Franz Ferdinand and Frankie Rose at Strathmore


The group Franz Ferdinand will perform in the Washington, D.C. area. (Andy Knowles)
October 10, 2013

Known for its high style, keen hooks and playful sexuality, Franz Ferdinand would seem to be just about the last rock band to turn to Buddhism. But guitarist Nick McCarthy acknowledges that the Glasgow quartet’s fourth album, “Right Thoughts, Right Words, Right Action,” takes its title from Buddhist principles.

“Alex came up with it,” McCarthy says by phone from London, referring to singer-guitarist Alex Kapranos. “It seemed like a good way to live, somehow. He liked the expression, so he put it into the lyrics.”

More significant, though, may be the first line of the album opener, “Right Action”: “Come home, all is nearly forgiven.” The words came from a postcard Kapranos found at a flea market, McCarthy says. “He just thought it was a really weird sentence, which sort of implies the opposite.”

The line also could refer to the band, which took four years to produce the new album, a follow-up to “Tonight.”

“After the last tour, we took an indefinite amount of time off,” McCarthy says. “It was like, ‘Okay, goodbye.’ We didn’t know if we were going to write another album at all, really.”

In fact, the band got back together by accident. McCarthy had moved to London so his wife could pursue a master’s degree, and then, he says, “Alex got himself a girlfriend in London. He came down, and we met in a pub, just by chance. And we said, ‘Yeah, it could be good to write some more stuff.’ ”

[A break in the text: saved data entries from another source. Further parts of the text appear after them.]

(** The blocks a choice is to become, the first at [i]: its reasoning, its
    content, its tool calls; an empty text where it has none of them. *)
Definition converted_tool (i : nat) (tc : Value) : Value :=
  let function k := default [] (f ← get tc (lit "function"); get f k ≫= as_str) in
  tool_use_block (default (lit "toolu_" ++ filter (.≠ "-"%char) (uuid i)) (get tc (lit "id") ≫= as_str))
    (function (lit "name")) (function (lit "arguments")).
Definition converted_thinking (message : list (str * Value)) : list Value :=
  match map_get (lit "reasoning_text") message with Some (VString ((_ :: _) as t)) => [thinking_block t] | _ => [] end.
Definition converted_content (message : list (str * Value)) : list Value :=
  match map_get (lit "content") message with
  | None | Some VNull | Some (VString []) => []
  | Some (VString t) => [text_block t]
  | Some other => [other]
  end.
Definition converted_tools (i : nat) (message : list (str * Value)) : list Value :=
  match map_get (lit "tool_calls") message with Some (VArray ts) => imap (λ k, converted_tool (i + k)) ts | _ => [] end.
Definition converted_choice (i : nat) (message : list (str * Value)) : list Value :=
  let before := converted_thinking message ++ converted_content message in
  match before ++ converted_tools (i + length before) message with [] => [text_block []] | bs => bs end.
Fixpoint converted (i : nat) (cs : list Value) : list Value :=
  match cs with
  | [] => []
  | c :: cs' =>
      let bs := converted_choice i (default [] (get c (lit "message") ≫= as_object)) in
      bs ++ converted (i + length bs) cs'
  end.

McCarthy says he and Kapranos, the principal lyricist, wrote “kind of campfire songs on acoustic guitar and a bit of piano. We didn’t write them around riffs or anything.” Bassist Bob Hardy contributed to two of the numbers.

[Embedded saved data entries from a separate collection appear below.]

(* ===== verification/SseText.v ===== *)
(** * A synthesized stream on the wire (llama-proxy/src/proxy/synthesis.rs, [stream_response])

    How the chunks and frames that [Synthesis] and [Anthropic] make become the
    bytes of a response body, one event after the other with a pause before
    each, and that the proxy's own reader of such a body gets them back.  The
    text of one event is axum's: [EventText], with the documented layout of the
    one-line fields the code sets as its law. *)
From S2P Require Import Prelude Utf8 Json Framing Sse Merge Synthesis Anthropic.

(** [Event::default().event(..).data(..)] as it is written. *)
Class EventText := event_text : option str → str → str.
Definition one_line (s : str) : Prop := LF ∉ s ∧ CR ∉ s.
Class EventTextLaws `{EventText} : Prop :=
  event_text_lines ev d : one_line d → (∀ e, ev = Some e → one_line e) →
    event_text ev d = match ev with Some e => lit "event: " ++ e ++ [LF] | None => [] end ++ lit "data: " ++ d ++ [LF; LF].

Section Wire.
Context `{Serde, EventText}.

Definition create_sse_event (json : Value) : str := event_text None (to_string json).
Definition create_anthropic_sse_event (f : SseFrame) : str := event_text (Some (f_event f)) (to_string (f_data f)).
Definition chunk_event (c : Chunk) : str :=
  match c with ChunkJson v => create_sse_event v | ChunkDone => event_text None (lit "[DONE]") end.

(** What a body does, step by step. *)
Inductive Paced := Sleep (ms : Z) | Emit (bytes : str).
Definition stream_response (chunks : list str) (chunk_delay_ms : Z) : list Paced :=
  chunks ≫= λ chunk, (if (0 <? chunk_delay_ms)%Z then [Sleep chunk_delay_ms] else []) ++ [Emit chunk].

Definition openai_body (cs : list Chunk) (chunk_delay_ms : Z) : list Paced := stream_response (chunk_event <$> cs) chunk_delay_ms.
Definition anthropic_body (fs : list SseFrame) (chunk_delay_ms : Z) : list Paced :=
  stream_response (create_anthropic_sse_event <$> fs) chunk_delay_ms.
Definition synthesize_anthropic_openai_format_response (uuid : nat → str) (now : Z) (raw : Value) (chunk_size : nat) (chunk_delay_ms : Z)
    : option (list Paced) :=
  match convert_openai_to_claude_sse uuid now raw chunk_size with
  | [] => None
  | frames => Some (anthropic_body frames chunk_delay_ms)
  end.

Definition emitted (p : Paced) : str := match p with Emit b => b | Sleep _ => [] end.
Definition slept (p : Paced) : Z := match p with Emit _ => 0 | Sleep ms => ms end.
Definition sent_text (ps : list Paced) : str := concat (emitted <$> ps).
Definition waited (ps : list Paced) : Z := foldr Z.add 0%Z (slept <$> ps).
End Wire.

(** * Facts *)
Lemma lines_cut a s : one_line a → lines (a ++ LF :: s) = a :: lines s.
Proof.
  intros [Hl Hc]. unfold lines. rewrite split_char_cut by done.
  assert (split_char LF s ≠ []) as Hne by (destruct s; cbn; [done|case_decide; [done|by destruct (split_char LF s)]]).
  destruct (split_char LF s) as [|p ps]; [done|]. cbn [lines_of].
  destruct (strip_suffix a [CR]) as [b|] eqn:E; [|done]. apply strip_suffix_Some in E as ->. destruct Hc. set_solver.
Qed.

Lemma one_line_app a b : one_line a → one_line b → one_line (a ++ b).
Proof. intros [? ?] [? ?]. split; rewrite not_elem_of_app; tauto. Qed.
Lemma one_line_lit s : bool_decide (one_line (lit s)) = true → one_line (lit s).
Proof. apply bool_decide_eq_true. Qed.

Lemma strip_field_own p v : strip_field (lit p ++ lit " " ++ v) (lit p) = Some v.
Proof.
  unfold strip_field. rewrite (proj2 (strip_prefix_Some _ _ (lit " " ++ v))) by done. cbn.
  by rewrite (proj2 (strip_prefix_Some _ (lit " ") v)).
Qed.

Section Read.
Context `{Serde, EventTextLaws}.
#[local] Set Default Proof Using "Type*".

Lemma event_lines ev d rest :
  one_line d → (∀ e, ev = Some e → one_line e) →
  lines (event_text ev d ++ rest) =
    match ev with Some e => [lit "event: " ++ e] | None => [] end ++ [lit "data: " ++ d; []] ++ lines rest.
Proof.
  intros Hd He. rewrite event_text_lines by done.
  assert (lines ((lit "data: " ++ d ++ [LF; LF]) ++ rest) = [lit "data: " ++ d; []] ++ lines rest) as Ed.
  { rewrite <- !app_assoc. cbn [app]. rewrite app_assoc. rewrite lines_cut by (apply one_line_app; [by apply one_line_lit|done]).
    change (LF :: rest) with ([] ++ LF :: rest). by rewrite lines_cut by (split; apply not_elem_of_nil). }
  destruct ev as [e|]; [|exact Ed]. rewrite <- (app_assoc _ _ rest), <- Ed, <- !app_assoc. cbn [app].
  rewrite app_assoc, lines_cut by (apply one_line_app; [by apply one_line_lit|by apply He]). done.
Qed.

(** A document serde_json reads back from the one line it writes it on. *)
Definition legible (v : Value) : Prop :=
  from_str (to_string v) = Some v ∧ one_line (to_string v) ∧ trim (to_string v) ≠ DONE.

Lemma parse_event ev v rest :
  legible v → (∀ e, ev = Some e → one_line e) →
  parse_sse_events (event_text ev (to_string v) ++ rest) = mkEvent ev v :: parse_sse_events rest.
Proof.
  intros (Hr & Hl & Hd) He. unfold parse_sse_events. rewrite event_lines by done.
  assert (∀ cur ls, parse_lines ((lit "data: " ++ to_string v) :: [] :: ls) cur = mkEvent cur v :: parse_lines ls None) as Hdata.
  { intros cur ls. cbn [parse_lines]. rewrite bool_decide_eq_false_2 by done.
    change (strip_field (lit "data: " ++ to_string v) (lit "event:")) with (@None str).
    change (lit "data: " ++ to_string v) with (lit "data:" ++ lit " " ++ to_string v). rewrite strip_field_own.
    rewrite bool_decide_eq_false_2 by done. by rewrite Hr. }
  destruct ev as [e|]; [|apply Hdata]. cbn [app]. cbn [parse_lines]. rewrite bool_decide_eq_false_2 by done.
  change (lit "event: " ++ e) with (lit "event:" ++ lit " " ++ e). rewrite strip_field_own. apply Hdata.
Qed.
Lemma parse_done rest : parse_sse_events (event_text None DONE ++ rest) = parse_sse_events rest.
Proof.
  unfold parse_sse_events. rewrite event_lines by (done || by apply one_line_lit). reflexivity.
Qed.
End Read.

(** ** Bodies *)
Lemma stream_response_sends chunks delay :
  sent_text (stream_response chunks delay) = concat chunks ∧
  (0 ≤ delay → waited (stream_response chunks delay) = delay * Z.of_nat (length chunks))%Z.
Proof.
  unfold stream_response, sent_text, waited.
  induction chunks as [|c cs [IH1 IH2]]; [split; cbn; [done|lia]|]. cbn [mbind list_bind]. rewrite !fmap_app, concat_app. split.
  - rewrite IH1. f_equal. destruct (0 <? delay)%Z; cbn; by rewrite app_nil_r.
  - intros Hd. specialize (IH2 Hd). rewrite foldr_app, IH2. cbn [length]. destruct (Z.ltb_spec 0 delay); cbn; lia.
Qed.

Section Bodies.
Context `{Serde, EventTextLaws}.
#[local] Set Default Proof Using "Type*".

Definition legible_chunk (c : Chunk) : Prop := match c with ChunkJson v => legible v | ChunkDone => True end.

Lemma parse_openai vs : Forall legible vs →
  parse_sse_events (concat (chunk_event <$> (ChunkJson <$> vs) ++ [ChunkDone])) = mkEvent None <$> vs.
Proof.
  induction 1 as [|v vs Hv _ IH]; [by etrans; [apply (parse_done [])|]|]. cbn [fmap list_fmap concat app chunk_event].
  unfold create_sse_event. rewrite parse_event by done. by rewrite IH.
Qed.
Lemma parse_anthropic fs : Forall (λ f, legible (f_data f) ∧ one_line (f_event f)) fs →
  parse_sse_events (concat (create_anthropic_sse_event <$> fs)) = as_events fs.
Proof.
  induction 1 as [|f fs [Hf Ho] _ IH]; [done|]. cbn [fmap list_fmap concat]. unfold create_anthropic_sse_event at 1.
  rewrite parse_event; [by rewrite IH|done|by intros e [= <-]].
Qed.

Lemma detect_openai v rest : legible v → is_Some (get v (lit "choices")) →
  detect_format (event_text None (to_string v) ++ rest) = OpenAI.
Proof.
  intros (Hr & Hl & _) [x Hx]. unfold detect_format. rewrite event_lines by done. cbn [app detect_lines].
  assert (detect_line (lit "data: " ++ to_string v) = Some OpenAI) as ->; [|done]. unfold detect_line.
  change (strip_field (lit "data: " ++ to_string v) (lit "event:")) with (@None str).
  change (lit "data: " ++ to_string v) with (lit "data:" ++ lit " " ++ to_string v). rewrite strip_field_own.
  cbn [mbind option_bind]. rewrite Hr. cbn [mbind option_bind]. by rewrite Hx.
Qed.
Lemma detect_anthropic d rest : one_line d → detect_format (event_text (Some (lit "message_start")) d ++ rest) = Anthropic.
Proof.
  intros Hd. unfold detect_format. rewrite event_lines by (done || intros e [= <-]; by apply one_line_lit). reflexivity.
Qed.
End Bodies.

(** Every frame is made under a name of the code's own. *)
Definition frame_named (f : SseFrame) : Prop := one_line (f_event f).
Lemma named_frame e v : bool_decide (one_line (lit e)) = true → frame_named (frame e v).
Proof. intros Ho. unfold frame_named. by apply one_line_lit. Qed.
Lemma named_block i start deltas : Forall frame_named (block_frames i start deltas).
Proof.
  unfold block_frames. apply Forall_cons. split; [by apply named_frame|]. apply Forall_app. split.
  - apply Forall_fmap, Forall_true. intros v. by apply named_frame.
  - apply Forall_singleton. by apply named_frame.
Qed.
Lemma named_blocks i bs j : numbered i bs j → Forall frame_named (concat bs).
Proof. induction 1 as [|i start deltas bs j _ _ _ IH]; [constructor|]. cbn [concat]. apply Forall_app. split; [apply named_block|exact IH]. Qed.

Section Streams.
Context `{Serde, EventTextLaws}.
#[local] Set Default Proof Using "Type*".

(** A completion of one choice, synthesized into a stream, paced and written
    out: the proxy's own reader of such a stream gets the texts of the message
    back, and the pauses add up to one before every event. *)
Theorem openai_body_reads_back now raw n delay parsed choice message :
  parse_raw_completion now raw = Ok parsed → choices parsed = [choice] →
  get choice (lit "message") ≫= as_object = Some message →
  (∀ ts, nonempty_tools message = Some ts → Forall (λ c, ∃ i, fragment i c) ts) →
  Forall legible_chunk (synthesize_openai_chunks parsed n) → (0 ≤ delay)%Z →
  let body := openai_body (synthesize_openai_chunks parsed n) delay in
  waited body = (delay * Z.of_nat (length (synthesize_openai_chunks parsed n)))%Z ∧
  ∃ v, parse_accumulated_sse (sent_text body) = Some (Some v) ∧ ∀ k, text_key k → response_text k v = text_at k (VObject message).
Proof.
  intros Hp Hc Hm Htools Hr Hd. cbv zeta. unfold openai_body. rewrite (proj1 (stream_response_sends _ _)).
  rewrite (proj2 (stream_response_sends _ _)), length_fmap by done. split; [done|].
  unfold synthesize_openai_chunks in *. apply Forall_app in Hr as [Hr _]. rewrite Forall_fmap in Hr.
  destruct (synthesized_carry now raw n parsed choice message Hp Hc Hm Htools) as [[F T] Hne].
  set (vs := synthesize_choices 0 parsed (choices parsed) n) in *.
  assert (detect_format (concat (chunk_event <$> (ChunkJson <$> vs) ++ [ChunkDone])) = OpenAI) as Ed.
  { destruct vs as [|v vs]; [done|]. apply Forall_cons in F as [(_ & l & Hl & _) _]. apply Forall_cons in Hr as [Hv _].
    apply (detect_openai v); [exact Hv|by exists (VArray l)]. }
  unfold parse_accumulated_sse. rewrite Ed, (parse_openai _ Hr), <- list_fmap_compose.
  change (data ∘ mkEvent None) with (@id Value). rewrite list_fmap_id.
  destruct (merge_openai_text vs Hne F) as (v & E & Tv). exists v. split; [exact E|]. intros k Hk. by rewrite Tv, T.
Qed.

(** Anthropic frames written out are merged as the frames they are. *)
Lemma anthropic_body_read d fs n m : let frames := frame "message_start" d :: fs in
  Forall (λ f, legible (f_data f)) frames → Forall frame_named fs → merge_anthropic_events (as_events frames) = Some m →
  parse_accumulated_sse (sent_text (anthropic_body frames n)) = Some (Some m).
Proof.
  intros frames Hr Hn Em. unfold anthropic_body. rewrite (proj1 (stream_response_sends _ _)).
  assert (Forall (λ f, legible (f_data f) ∧ one_line (f_event f)) frames) as Hok.
  { apply Forall_and. split; [exact Hr|]. apply Forall_cons. split; [by apply named_frame|exact Hn]. }
  assert (detect_format (concat (create_anthropic_sse_event <$> frames)) = Anthropic) as Ed.
  { apply Forall_cons in Hok as [[(_ & Ho & _) _] _]. by apply detect_anthropic. }
  unfold parse_accumulated_sse. by rewrite Ed, (parse_anthropic _ Hok), Em.
Qed.
Lemma named_end bs u : Forall frame_named (concat bs) →
  Forall frame_named (concat bs ++ [frame "message_delta" u; frame "message_stop" build_message_stop_event]).
Proof. intros Hb. apply Forall_app. split; [exact Hb|]. repeat constructor; by apply one_line_lit. Qed.

(** A completion converted, paced and written out: the reader gets the blocks of
    its choices back, and the stop reason. *)
Lemma converted_body_reads_back uuid now raw n delay parsed :
  parse_raw_completion now raw = Ok parsed → length (converted uuid 0 (choices parsed)) ≤ 101 → get raw (lit "content") = None →
  Forall (λ f, legible (f_data f)) (convert_openai_to_claude_sse uuid now raw n) →
  ∃ m, parse_accumulated_sse (sent_text (anthropic_body (convert_openai_to_claude_sse uuid now raw n) delay)) = Some (Some m) ∧
    get m (lit "content") = Some (VArray (converted uuid 0 (choices parsed))) ∧
    get m (lit "stop_reason") = Some (VString (stop_of (choices parsed) (any_tools (choices parsed)))).
Proof.
  intros Hp Hl Hc Hr. destruct (conversion_faithful uuid now raw n parsed Hp) as (d & bs & Ef & _ & Hb & Hm).
  rewrite <- (bring_length _ _ _ Hb) in Hl. destruct (Hm Hl Hc) as (m & Em & Ec & Es & _). exists m. split; [|done].
  rewrite Ef in *. apply anthropic_body_read; [exact Hr| |exact Em]. apply named_end.
  clear -Hb. induction Hb as [|i fs v bs vs (start & vs' & ds & -> & _) _ IH]; [constructor|].
  cbn [concat]. apply Forall_app. split; [apply named_block|exact IH].
Qed.

(** An Anthropic message, synthesized, paced and written out: the reader gets
    every block back, in order and whole, the stop reason and the token counts. *)
Theorem anthropic_body_reads_back msg n delay :
  length (am_content msg) ≤ 101 → (0 ≤ delay)%Z →
  Forall (λ f, legible (f_data f)) (synthesize_anthropic_chunks msg n) →
  let body := anthropic_body (synthesize_anthropic_chunks msg n) delay in
  waited body = (delay * Z.of_nat (length (synthesize_anthropic_chunks msg n)))%Z ∧
  parse_accumulated_sse (sent_text body) =
    Some (Some (merged_message msg (VString (default (derive_stop_reason msg) (am_stop_reason msg)))
            (output_tokens (am_usage msg)) (merged_block <$> am_content msg))).
Proof.
  intros Hl Hd Hr. cbv zeta. split; [unfold anthropic_body; by rewrite (proj2 (stream_response_sends _ _)), length_fmap|].
  destruct (anthropic_stream_merges_back msg n Hl) as [Em (bs & fin & Ef & Hn)]. rewrite Ef in *.
  apply anthropic_body_read; [exact Hr| |exact Em]. apply named_end. by eapply named_blocks.
Qed.
End Streams.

“You kind of realize — or I realized, anyway — that we’ve got a pretty good band going, and you don’t get that magic that often,” McCarthy says.

But one more thing had to happen: a dialogue between Kapranos and drummer Paul Thomson.

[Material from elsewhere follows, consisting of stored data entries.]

Definition read_anthropic_request : Reader (AnthropicMessageRequest AnthropicRest) :=
  mo ← opt_default "model" as_str;
  ms ← required "messages" (vec (read_struct read_turn));
  sy ← opt_default "system" as_str;
  mt ← defaulted "max_tokens" 0%Z (unsigned 32);
  st ← opt_default "stream" as_bool;
  te ← opt_default "temperature" f32;
  tp ← opt_default "top_p" f32;
  tl ← opt_default "tools" (vec (read_struct read_anthropic_tool));
  tc ← opt_default "tool_choice" any;
  ex ← flattened ANTHROPIC_FIELDS;
  mret (mkAnthropicRequest ms (mkRest mo sy mt st te tp tl tc ex)).
Definition anthropic_request (v : Value) : option (AnthropicMessageRequest AnthropicRest) :=
  read_flat read_anthropic_request v.
Definition of_anthropic_request (r : AnthropicMessageRequest AnthropicRest) : Value :=
  let x := ar_rest r in
  VObject ([kv "model" (or_null VString (ax_model x)); kv "messages" (VArray (of_turn <$> ar_messages r));
            kv "system" (or_null VString (ax_system x)); kv "max_tokens" (vint (ax_max_tokens x));
            kv "stream" (or_null VBool (ax_stream x)); kv "temperature" (or_null of_f32 (ax_temperature x));
            kv "top_p" (or_null of_f32 (ax_top_p x));
            kv "tools" (or_null (λ l, VArray (of_anthropic_tool <$> l)) (ax_tools x));
            kv "tool_choice" (or_null (λ v, v) (ax_tool_choice x))] ++ hash_order (ax_extra x)).

Definition read_usage : Reader AnthropicUsage :=
  i ← defaulted "input_tokens" 0%Z as_u64; o ← defaulted "output_tokens" 0%Z as_u64; mret (mkUsage i o).
Definition read_anthropic_message : Reader AnthropicMessage :=
  i ← required "id" as_str;
  t ← required "type" as_str;
  r ← required "role" as_str;
  c ← defaulted "content" [] (vec (λ v, Some (deserialize_block v)));
  m ← required "model" as_str;
  s ← opt_default "stop_reason" as_str;
  q ← opt_default "stop_sequence" as_str;
  u ← defaulted "usage" (mkUsage 0 0) (read_struct read_usage);
  mret (mkMessage i t r c m s q u).
Definition anthropic_message (v : Value) : option AnthropicMessage := read_struct read_anthropic_message v.

(** * Responses, and one format from the other *)
Record Usage := mkOpenAiUsage {
  prompt_tokens : Z; completion_tokens : Z; total_tokens : Z; completion_tokens_details : option Value
}.
Record ResponseMessage := mkResponseMessage {
  rm_role : str; rm_content : option str; rm_tool_calls : option (list ToolCall);
  rm_reasoning_text : option str; rm_reasoning_opaque : option str
}.
(** The stream's [delta] and the [timings] are carried as they came. *)
Record Choice := mkChoice {
  c_index : Z; c_message : option ResponseMessage; c_delta : option Value; c_finish_reason : option str
}.
Record ChatCompletionResponse := mkChatResponse {
  cc_id : str; cc_object : str; cc_created : Z; cc_model : str; cc_choices : list Choice;
  cc_usage : option Usage; cc_timings : option Value
}.

Definition text_parts (content : Value) : list str :=
  match content with
  | VString s => [s]
  | VArray parts =>
      let texts := omap (λ p, get p (lit "text") ≫= as_str)
                     (filter (λ p, get p (lit "type") ≫= as_str = Some (lit "text")) parts) in
      if bool_decide (texts = []) then [] else [join [ascii_of_nat 10] texts]
  | _ => []
  end.

(** What the blocks are sorted into: text, calls, reasoning and its signature. *)
Record Sorted := mkSorted {
  content_parts : list str; tool_calls : list ToolCall; reasoning_parts : list str; reasoning_opaque : option str
}.
Definition sort_block (acc : Sorted) (block : AnthropicContentBlock) : Sorted :=
  let '(mkSorted cs ts rs op) := acc in
  match block with
  | BText text => mkSorted (cs ++ [text]) ts rs op
  | BThinking thinking signature =>
      mkSorted cs ts (rs ++ [thinking]) match op with Some _ => op | None => signature end
  | BToolUse id name input =>
      mkSorted cs
        (ts ++ [mkToolCall (Some id) (Some (lit "function")) (Some (Z.of_nat (length ts) mod 2 ^ 32)%Z)
                  (mkFunctionCall name (to_string input))]) rs op
  | BToolResult _ content _ => mkSorted (cs ++ text_parts content) ts rs op
  | BOther _ => acc
  end.

Definition nonempty_opt {A} (l : list A) : option (list A) := match l with [] => None | _ => Some l end.
Definition joined (parts : list str) : option str := join [ascii_of_nat 10] <$> nonempty_opt parts.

“They were having a bit of a rough time with each other,” McCarthy says. “They went on holiday together and kind of worked it out.

“After that, the whole band was in a really good mood again. We’ve nearly even friends,” he says with a laugh.

“We are friends,” McCarthy quickly adds. “You know, I spend more time with them than I do with my wife. Which is slightly ridiculous.”

The band’s closeness may have something to do with the way the new album was made. Although Hot Chip and Bjorn Yttling (of Peter Bjorn & John) helped produce a few tracks, most of the album was recorded at Kapranos’s and McCarthy’s private studios.

“You can do what the hell you want in your own studio,” McCarthy says. “It’s more immediate. If you go through someone else, you might not do something crazy. When you’re in your own studio, you just do it. And weird things happen.”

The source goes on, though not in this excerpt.